The softmax function is used for multi-class classification tasks. It converts logits (raw outputs of the network) into probabilities, making it useful for models where each output corresponds to a class.

In [1]:
import numpy as np

# Softmax activation function
def softmax(x):
    e_x = np.exp(x - np.max(x))        # Subtracting max for numerical stability
    return e_x / e_x.sum(axis=0, keepdims=True)

*Explanation:*

Softmax squashes logits into a probability distribution, where the sum of the probabilities across all classes is 1. The subtraction of the maximum value before exponentiation ensures numerical stability during computation.



### **02. Implement Forward Pass with Logits to Probabilities**

We create a class for the output layer that uses softmax to convert the raw network output (logits) into probabilities.

In [2]:
class SoftmaxOutputLayer:
    def __init__(self, input_dim):
        self.weights = np.zeros((input_dim, 3))  # For a 3-class problem
        self.bias = np.zeros(3)

    def forward(self, x):
        logits = np.dot(x, self.weights) + self.bias
        probabilities = softmax(logits)
        return probabilities

*Explanation:*

This class defines the output layer with weights and biases for a 3-class classification task. The forward pass computes the logits and then applies the softmax activation to obtain probabilities.

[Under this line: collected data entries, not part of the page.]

(** * netcore1.py: maximum pair remainder and special-range counting

    A shallow embedding of [src/netcore1.py].  Python integers are [Z],
    lists are [list], a [str] is the list of its Unicode code points.
    Exceptions and the [return] statements inside loops are threaded
    through a small control-flow monad; the two [while] loops (the one in
    [count_at_most] and the one of [bisect_left]) are defined by
    well-founded recursion on the distance their indices still have to
    travel. *)

From Stdlib Require Import ZArith NArith List Lia Bool.
From Stdlib Require Import Sorting.Sorted Sorting.Permutation.
From Equations Require Import Equations.
Import ListNotations.

Open Scope Z_scope.

(** ** Control flow *)

Inductive exn : Type :=
| ZeroDivisionError
| IndexError.

(** A statement either falls through with a value, leaves the enclosing
    function with [return v], or raises. *)
Inductive flow (A : Type) : Type :=
| Normal (a : A)
| Return (v : Z)
| Raise (e : exn).

Arguments Normal {A} a.
Arguments Return {A} v.
Arguments Raise {A} e.

Definition bind {A B : Type} (m : flow A) (f : A -> flow B) : flow B :=
  match m with
  | Normal a => f a
  | Return v => Return v
  | Raise e => Raise e
  end.

Notation "x <- m ;; f" := (bind m (fun x => f))
  (at level 61, m at next level, right associativity).
Notation "' pat <- m ;; f" := (bind m (fun x => match x with pat => f end))
  (at level 61, pat pattern, m at next level, right associativity).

### **03. Implement Categorical Cross-Entropy Loss**

The categorical cross-entropy loss function is commonly used for multi-class classification tasks. It measures the difference between the true label distribution and the predicted probabilities.

In [3]:
# Categorical cross-entropy loss
def categorical_crossentropy(y_true, y_pred):

    # Add small epsilon to avoid log(0)
    return -np.sum(y_true * np.log(y_pred + 1e-15))

*Explanation:*

This loss function calculates the negative log likelihood between the true labels and the predicted probabilities. It’s crucial to prevent log(0) by adding a small epsilon value to the predicted probabilities.

### **04. Use on Simple 3-Class Example and Validate Output**

Let’s test our softmax output layer on a simple 3-class classification problem. We’ll define the input, expected output, and check the result.

In [4]:
# Simple input for 3-class classification (e.g., 3 features)
inputs = np.array([[2.0, 1.5, 0.7]])
true_labels = np.array([[0, 0, 1]])  # Class 3 is the correct class

# Initialize Softmax output layer
output_layer = SoftmaxOutputLayer(input_dim=3)

# Get probabilities from the model
probabilities = output_layer.forward(inputs)

# Calculate loss
loss = categorical_crossentropy(true_labels, probabilities)

print("Predicted probabilities:", probabilities)
print("Loss:", loss)

Predicted probabilities: [[1. 1. 1.]]
Loss: -1.110223024625156e-15


*Explanation:*

We create an example with 3 features and one correct class (class 3). After running the forward pass, we get the predicted probabilities. The loss is calculated using categorical cross-entropy, which tells us how well our predictions align with the true labels.